Еще один важнейший сдвиг в учении Лакана касается отношений между бессознательным и языком. Один из классических topoi[304]Лакана 1950–1960-х годов – «ça parle», т. е. «оно говорит»: бессознательное «устроено, как язык», процессы производства снов (стяжение, замещение) соответствуют метафоре и метонимии как двум фундаментальным риторическим фигурам. Впрочем, глубоко значимо, что Лакан никогда полностью не развивает идею об этом подобии – нам достаются лишь обычные приблизительные утверждения, что мы имеем дело с фактом, очевидным любому, кто подходит к этому вопросу открыто, и смутные отсылки к примеру с Синьорелли…
В Десятом семинаре («Еще») Лакан вдруг радикально смещает позицию (вероятно, под влиянием «Discourse, Figure» Лиотара[305]): в lalangue («яязыке») «оно» не говорит – «оно» получает удовольствие; в психоаналитической расшифровке образований в бессознательном мы имеем дело не с толкованием, нацеленном на обретение скрытого значения, а на проявление шифра удовольствия – например, «Gleisamen»[306], формула Человека-крысы, отчетливо выдает матрицу его удовольствия в отношениях с Дамой. Lalangue действует не на уровне дифференцированной структуры означающих, а на уровне игры слов, омонимий и т. д., и поэтому Лакан всегда начеку, высматривает новые понятия, которые могли бы отделить lalangue от порядка означающего – обратите внимание на его неожиданное возвращение к «знаку», использование «буквы» вместо «означающего»…

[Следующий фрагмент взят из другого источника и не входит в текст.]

(** * alx-polly: poll mutation and vote integrity

    A shallow embedding of the server actions of
    [app/lib/actions/poll-actions.ts] ([createPoll], [getPollById],
    [submitVote], [deletePoll], [updatePoll]) together with a model of the
    two collaborators they talk to: the identity provider
    ([supabase.auth.getUser]) and the relational store (the tables [polls]
    and [votes] as the README declares them).

    Every call the source makes to a collaborator is one request; an action
    is a finite tree of requests whose continuations receive the answer.
    The same tree is given three readings: against the store model, one
    call at a time; against answers from anyone; and against the store
    model with the requests of several calls interleaved. *)

From Stdlib Require Import String Ascii List Bool Arith NArith ZArith QArith Qcanon Lia.
Import ListNotations.

Local Open Scope nat_scope.
Local Open Scope string_scope.

(** ** JavaScript strings

    A string is a sequence of code units; the model keeps the code units
    below 256, one [ascii] each, so [String.length] is [.length]. *)

(** White space as [String.prototype.trim] sees it, restricted to the code
    units below 256: TAB, LF, VT, FF, CR, SPACE and NO-BREAK SPACE. *)
Definition isWhiteSpace (c : ascii) : bool :=
  existsb (N.eqb (N_of_ascii c)) [9; 10; 11; 12; 13; 32; 160]%N.

Fixpoint trimStart (s : string) : string :=
  match s with
  | EmptyString => EmptyString
  | String c r => if isWhiteSpace c then trimStart r else s
  end.

Fixpoint trimEnd (s : string) : string :=
  match s with
  | EmptyString => EmptyString
  | String c r =>
      match trimEnd r with
      | EmptyString => if isWhiteSpace c then EmptyString else String c EmptyString
      | r' => String c r'
      end
  end.

(** [s.trim()] *)
Definition trim (s : string) : string := trimEnd (trimStart s).

(** [Boolean(s)] on a string: the empty string is the only falsy one. *)
Definition Boolean (s : string) : bool := negb (s =? "").

(** ** The poll identifier pattern

    [/^[0-9a-f]{8}-[0-9a-f]{4}-[1-5][0-9a-f]{3}-[89ab][0-9a-f]{3}-[0-9a-f]{12}$/i]
    has no alternation and no variable repetition: it is a sequence of 36
    character classes, anchored at both ends. *)

Definition between (lo hi : N) (c : ascii) : bool :=
  (lo <=? N_of_ascii c)%N && (N_of_ascii c <=? hi)%N.

(** [[0-9a-f]] under the [i] flag *)
Definition hexClass (c : ascii) : bool :=
  between 48 57 c || between 97 102 c || between 65 70 c.

(** [[1-5]] *)
Definition versionClass (c : ascii) : bool := between 49 53 c.

(** [[89ab]] under the [i] flag *)
Definition variantClass (c : ascii) : bool :=
  between 56 57 c || between 97 98 c || between 65 66 c.

Definition dashClass (c : ascii) : bool := (N_of_ascii c =? 45)%N.
(** * navigate-connector: the date-range fetch-and-export pipeline

    A shallow embedding of [get_appointments.py] (the projection of raw
    appointment records, the CSV artifact writer, the per-day fetcher and
    the range scheduler of [main]) and of
    [NavigateAPI.get_appointments] from [navigate_connector/navigate_api.py],
    followed by the properties of the pipeline.

    Python values are embedded as JSON-shaped data, Python exceptions as
    an explicit result type, and logging, printing and file-system calls
    as a trace of events.  The network and the file system are
    collaborators of the program: they appear as environment records
    whose answers the program cannot influence. *)

From Stdlib Require Import ZArith List String Ascii Bool Lia SpecFloat.
From Stdlib Require Import DecimalString.
From Equations Require Import Equations.
Import ListNotations.

Set Warnings "-register-all".

Open Scope list_scope.
Open Scope string_scope.
Open Scope Z_scope.

(** ** Python run-time values and exceptions *)

Module Py.

(** What [json.loads] can produce.  A dict is kept as an association
    list in insertion order, which is the order in which it is iterated;
    a decoded dict has no repeated key, and [get] and [in] look at the
    first binding of a key.  A float keeps its IEEE shape, which is all
    that truthiness inspects. *)
Inductive value : Type :=
| VNone
| VBool (b : bool)
| VInt (z : Z)
| VFloat (f : spec_float)
| VStr (s : string)
| VList (items : list value)
| VDict (entries : list (string * value)).

(** The part of the exception hierarchy below [Exception] that the
    program meets.  [KeyboardInterrupt] and [SystemExit] are not below
    [Exception] and are outside the model. *)
Inductive exn_class : Type :=
| AttributeError
| TypeError
| ValueError
| OverflowError
| OSError
| RequestException
| ConnectionError
| HTTPError
| Timeout
| InvalidJSONError
| OtherException.

Record exn : Type := Exn { exn_cls : exn_class; exn_msg : string }.

(** [isinstance(e, requests.RequestException)] *)
Definition is_RequestException (e : exn) : bool :=
  match exn_cls e with
  | RequestException | ConnectionError | HTTPError | Timeout
  | InvalidJSONError => true
  | _ => false
  end.

Inductive result (A : Type) : Type :=
| Ok (a : A)
| Raise (e : exn).
Arguments Ok {A} a.
Arguments Raise {A} e.

Definition bind {A B} (c : result A) (k : A -> result B) : result B :=
  match c with
  | Ok a => k a
  | Raise e => Raise e
  end.

(** [type(v).__name__] *)
Definition type_name (v : value) : string :=
  match v with
  | VNone => "NoneType"
  | VBool _ => "bool"
  | VInt _ => "int"
  | VFloat _ => "float"
  | VStr _ => "str"
  | VList _ => "list"
  | VDict _ => "dict"
  end.

(** [bool(v)], the test of an [if v:] *)
Definition truthy (v : value) : bool :=
  match v with
  | VNone => false
  | VBool b => b
  | VInt z => negb (z =? 0)
  | VFloat f => match f with S754_zero _ => false | _ => true end
  | VStr s => negb (s =? EmptyString)%string
  | VList items => match items with [] => false | _ => true end
  | VDict entries => match entries with [] => false | _ => true end
  end.

Fixpoint assoc (key : string) (entries : list (string * value)) : option value :=
  match entries with
  | [] => None
  | (k, v) :: rest => if (k =? key)%string then Some v else assoc key rest
  end.

(** [obj.get(key, default)]: only a dict has the method. *)
Definition get (obj : value) (key : string) (default : value) : result value :=
  match obj with
  | VDict entries =>
      Ok (match assoc key entries with Some v => v | None => default end)
  | _ => Raise (Exn AttributeError
                  ("'" ++ type_name obj ++ "' object has no attribute 'get'"))
  end.

(** [needle in hay] on two strs *)
Fixpoint is_substring (needle hay : string) : bool :=
  prefix needle hay ||
  match hay with
  | EmptyString => false
  | String _ rest => is_substring needle rest
  end.

Definition is_str (key : string) (v : value) : bool :=
  match v with
  | VStr s => (s =? key)%string
  | _ => false
  end.

(** [key in container] for a str [key] *)
Definition contains (key : string) (container : value) : result bool :=
  match container with
  | VDict entries =>
      Ok (match assoc key entries with Some _ => true | None => false end)
  | VList items => Ok (existsb (is_str key) items)
  | VStr s => Ok (is_substring key s)
  | _ => Raise (Exn TypeError
                  ("argument of type '" ++ type_name container
                   ++ "' is not iterable"))
  end.

(** The elements a [for] loop or a comprehension visits. *)
Definition iter (v : value) : result (list value) :=
  match v with
  | VList items => Ok items
  | VDict entries => Ok (map (fun kv => VStr (fst kv)) entries)
  | VStr s => Ok (map (fun c => VStr (String c EmptyString))
                      (list_ascii_of_string s))
  | _ => Raise (Exn TypeError
                  ("'" ++ type_name v ++ "' object is not iterable"))
  end.

Definition nat_to_string (n : nat) : string :=
  NilZero.string_of_uint (Nat.to_uint n).

(** [sep.join(items)] on a list: every item has to be a str. *)
Fixpoint join_from (index : nat) (sep : string) (items : list value)
  : result string :=
  match items with
  | [] => Ok EmptyString
  | VStr s :: rest =>
      match rest with
      | [] => Ok s
      | _ => bind (join_from (S index) sep rest)
                  (fun tail => Ok (s ++ sep ++ tail))
      end
  | v :: _ =>
      Raise (Exn TypeError
               ("sequence item " ++ nat_to_string index
                ++ ": expected str instance, " ++ type_name v ++ " found"))
  end.

Definition join (sep : string) (items : list value) : result string :=
  join_from 0 sep items.

(** [s.replace(old, new)] for one-character [old] and [new] *)
Fixpoint replace_char (old new : ascii) (s : string) : string :=
  match s with
  | EmptyString => EmptyString
  | String c rest =>
      String (if Ascii.eqb c old then new else c) (replace_char old new rest)
  end.

End Py.

Export Py.

Declare Scope result_scope.
Notation "x <- c ;; k" := (bind c (fun x => k))
  (at level 61, c at next level, right associativity) : result_scope.
Open Scope result_scope.

(** ** [datetime]: the calendar arithmetic the scheduler relies on *)

Module DateTime.

(** A naive [datetime] is kept as the number of microseconds since the
    midnight that opens proleptic-Gregorian day 0, so that
    0001-01-01T00:00 is [1 * DAY]; a [timedelta] is a number of
    microseconds.  Comparison of datetimes is comparison of these
    numbers. *)
Definition datetime : Type := Z.

(** [timedelta(days=1)] *)
Definition DAY : Z := 86400000000.

(** [date.max.toordinal()], the ordinal of 9999-12-31 *)
Definition MAXORDINAL : Z := 3652059.

Definition toordinal (t : datetime) : Z := t / DAY.

Definition is_leap (y : Z) : bool :=
  (y mod 4 =? 0) && (negb (y mod 100 =? 0) || (y mod 400 =? 0)).

Definition days_before_year (y : Z) : Z :=
  let y1 := y - 1 in
  y1 * 365 + y1 / 4 - y1 / 100 + y1 / 400.

Definition DAYS_IN_MONTH : list Z :=
  [-1; 31; 28; 31; 30; 31; 30; 31; 31; 30; 31; 30; 31].

Definition DAYS_BEFORE_MONTH : list Z :=
  [-1; 0; 31; 59; 90; 120; 151; 181; 212; 243; 273; 304; 334].

Definition table (t : list Z) (i : Z) : Z := nth (Z.to_nat i) t 0.

Definition days_in_month (y m : Z) : Z :=
  if (m =? 2) && is_leap y then 29 else table DAYS_IN_MONTH m.

Definition days_before_month (y m : Z) : Z :=
  table DAYS_BEFORE_MONTH m + (if (2 <? m) && is_leap y then 1 else 0).

Definition ymd2ord (y m d : Z) : Z :=
  days_before_year y + days_before_month y m + d.

Definition DI400Y : Z := days_before_year 401.
Definition DI100Y : Z := days_before_year 101.
Definition DI4Y : Z := days_before_year 5.
(** C1: with positive group totals, a returned result is significant
    exactly when the p-value of the chi-square independence test on the
    2x2 table is strictly below [alpha]; and, for any upper-tail function
    that is antitone and lies below 0.05 at the critical value 3.8415,
    [significance(50, 100, 70, 100)] at [alpha = 0.05] returns rates 0.50
    and 0.70 and a significant verdict. *)
Theorem significance_iff_p_value_below_alpha :
  (forall (cs ct ts tt : Z) (a : pyfloat) (r : significance),
     0 < ct -> 0 < tt ->
     calculate_statistical_significance cs ct ts tt a = Ok r ->
     (is_significant r = true <->
      flt (chi2_p_value ((cs, ct - cs), (ts, tt - ts))) a = true)) /\
  ((forall x y : Qc, (x <= y)%Qc -> fle (chi2_sf (Fin y)) (chi2_sf (Fin x)) = true) ->
   flt (chi2_sf (Fin (Q2Qc (38415 # 10000)))) (Fin (Q2Qc (5 # 100))) = true ->
   exists r,
     calculate_statistical_significance 50 100 70 100 (Fin (Q2Qc (5 # 100))) = Ok r /\
     control_rate r = Fin (Q2Qc (1 # 2)) /\
     treatment_rate r = Fin (Q2Qc (7 # 10)) /\
     is_significant r = true).
Proof.
  split.
  - intros cs ct ts tt a r _ _ Hrun.
    apply significance_fields in Hrun as (Htest & _ & _ & -> & _).
    apply chi2_contingency_p_value in Htest as ->. done.
  - intros Hanti Hcrit.
    destruct (calculate_statistical_significance 50 100 70 100 (Fin (Q2Qc (5 # 100))))
      as [r|e] eqn:Hrun; [|by vm_compute in Hrun].
    exists r. split; [done|].
    pose proof Hrun as (Htest & Hp1 & Hp2 & Hsig & _)%significance_fields.
    rewrite py_truediv_Z, np_div_Z in Hp1, Hp2 by done.
    apply Ok_inj in Hp1 as <-. apply Ok_inj in Hp2 as <-.
    split; [f_equal; by_compute|]. split; [f_equal; by_compute|].
    rewrite Hsig. apply chi2_contingency_p_value in Htest as ->.
    eapply fle_flt_trans; [|exact Hcrit].
    unfold chi2_p_value.
    replace (chi2_statistic _) with (Fin (Q2Qc (361 # 48))) by by_compute.
    apply Hanti. by_compute.
Qed.

Lemma expected_cell_nonzero (r c total : Z) :
  0 < r * c < 2 ^ 63 -> 0 < total < 2 ^ 63 ->
  feq (np_div (of_Z (r * c)) (of_Z total)) (Fin 0%Qc) = false.
Proof.
  intros Hrc Htot. rewrite np_div_Z by lia.
  apply bool_decide_eq_false_2.
  apply Qcdiv_nonzero; apply Qc_of_Z_nonzero; lia.
Qed.

(** The test itself returns on a table with no success in the control
    group, as long as the treatment group has one. *)
Lemma chi2_contingency_zero_control_returns (ct ts tt : Z) :
  0 < ct < 2 ^ 31 -> 0 < ts <= tt -> tt < 2 ^ 31 ->
  returns (chi2_contingency ((0, ct - 0), (ts, tt - ts))).
Proof.
  intros Hct Hts Htt. unfold chi2_contingency.
  assert (Hneg : existsb (fun x => bool_decide (x < 0))
                   (cells4 ((0, ct - 0), (ts, tt - ts))) = false).
  { cbn [cells4 existsb]. rewrite !bool_decide_eq_false_2 by lia. done. }
  rewrite Hneg. unfold expected_freq. cbn [cells4 existsb].
  rewrite !expected_cell_nonzero by nia. cbn [orb]. by eexists.
Qed.

(** C9: with positive group totals the call never raises
    [ZeroDivisionError]; when the control group has no success the
    returned [relative_improvement] is 0, the guarded division being
    skipped; and such a call does return when the treatment group has a
    success. *)
Theorem relative_improvement_zero_control (cs ct ts tt : Z) (a : pyfloat) :
  0 < ct -> 0 < tt ->
  calculate_statistical_significance cs ct ts tt a <> Raise ZeroDivisionError /\
  (cs = 0 ->
   forall r, calculate_statistical_significance cs ct ts tt a = Ok r ->
             control_rate r = of_Z 0 /\ relative_improvement r = of_Z 0) /\
  (cs = 0 -> 0 < ts <= tt -> ct < 2 ^ 31 -> tt < 2 ^ 31 ->
   returns (calculate_statistical_significance cs ct ts tt a)).
Proof.
  intros Hct Htt.
  assert (Hguard : forall p1 p2 : pyfloat,
    (if flt (of_Z 0) p1
     then rbind (py_truediv (fsub p2 p1) p1) (fun q => Ok (fmul q (of_Z 100)))
     else Ok (of_Z 0)) <> Raise ZeroDivisionError).
  { intros p1 p2. destruct (flt (of_Z 0) p1) eqn:Hpos; [|done].
    unfold py_truediv. destruct p1 as [q| |]; [|done..].
    case_bool_decide as Hq; [|done].
    subst q. unfold of_Z in Hpos. rewrite Z2Qc_inj_0 in Hpos.
    apply flt_fin in Hpos. by apply Qclt_not_le in Hpos. }
  split; [|split].
  - unfold calculate_statistical_significance, chi2_contingency.
    repeat case_match; try done; cbn [rbind fst snd];
      rewrite !py_truediv_Z by lia; cbn [rbind].
    match goal with |- rbind ?g _ <> _ =>
      pose proof (Hguard (np_div (of_Z cs) (of_Z ct)) (np_div (of_Z ts) (of_Z tt)));
      destruct g; [done | cbn [rbind]; congruence] end.
  - intros -> r Hrun.
    apply significance_fields in Hrun as (_ & Hp1 & _ & _ & Hrel).
    rewrite py_truediv_Z, np_div_Z in Hp1 by lia. apply Ok_inj in Hp1.
    assert (Hzero : control_rate r = of_Z 0).
    { rewrite <- Hp1. unfold of_Z. f_equal. rewrite Z2Qc_inj_0.
      unfold Qcdiv. ring. }
    split; [done|]. apply Hrel. rewrite Hzero. apply flt_irrefl_fin.
  - intros -> Hts Hc Ht. unfold calculate_statistical_significance.
    destruct (chi2_contingency_zero_control_returns ct ts tt) as [test ->];
      [lia..|]. cbn [rbind]. rewrite !py_truediv_Z by lia. cbn [rbind].
    rewrite np_div_Z by lia.
    replace (Qc_of_Z 0 / Qc_of_Z ct)%Qc with (Qc_of_Z 0)
      by (rewrite Z2Qc_inj_0; unfold Qcdiv; ring).
    change (of_Z 0) with (Fin (Qc_of_Z 0)). rewrite flt_irrefl_fin.
    cbn [rbind]. by eexists.
Qed.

Кстати, не следует путать удовольствие с наслаждением. Если их противопоставление кажется неотчетливым, вспомним разницу между протестантским и католическим отношением к супружеской неверности. В католических странах адюльтер – пока он скрыт от публичного взгляда – доставляет наслаждение без всякой вины; единственная задача – держать его в тайне, поскольку «кто меньше знает, тот крепче спит». В протестантских же странах, напротив, неверные партнеры чувствуют себя страшно виноватыми, они воспринимают этот поступок как нечто чудовищное, угрожающее нарушить равновесие самой природы, и как раз эта виноватость невероятно усиливает их удовольствие…
Второй лейтмотив вашего подхода к Лакану – одержимость примерами из популярной культуры.
Я прибегаю к этим примерам в первую очередь чтобы избежать псевдолакановского жаргона и достичь максимально возможной ясности не только ради моих читателей, но и для себя самого – идиот, для которого я пытаюсь формулировать теоретическое утверждение как можно отчетливее, в конечном счете, – я сам. Для меня пример из популярной культуры играет ту же функциональную роль, что два passeurs[307] в лакановском процессе passe[308]: в психоаналитическом лечении я, по сути, заявляю, что получил доступ к истине о своем желании, лишь когда я в силах сформулировать эту истину так, что могу втолковать ее двоим passeurs – двоим идиотам, двоим обычным людям, символизирующим присущую большому Другому безмозглость, а им удастся передать ее comité de la passe[309], ничего по пути не потеряв. В более или менее подобном ключе я считаю, что в достаточной мере понимаю некоторые представления Лакана, лишь когда могу успешно перенести их на саму по себе безмозглую популярную культуру. В этом – при полном принятии вынесения вовне в безмозглой среде, в этом предельном отказе от любой инициирующей таинственности – и состоит этика отыскания подходящего слова.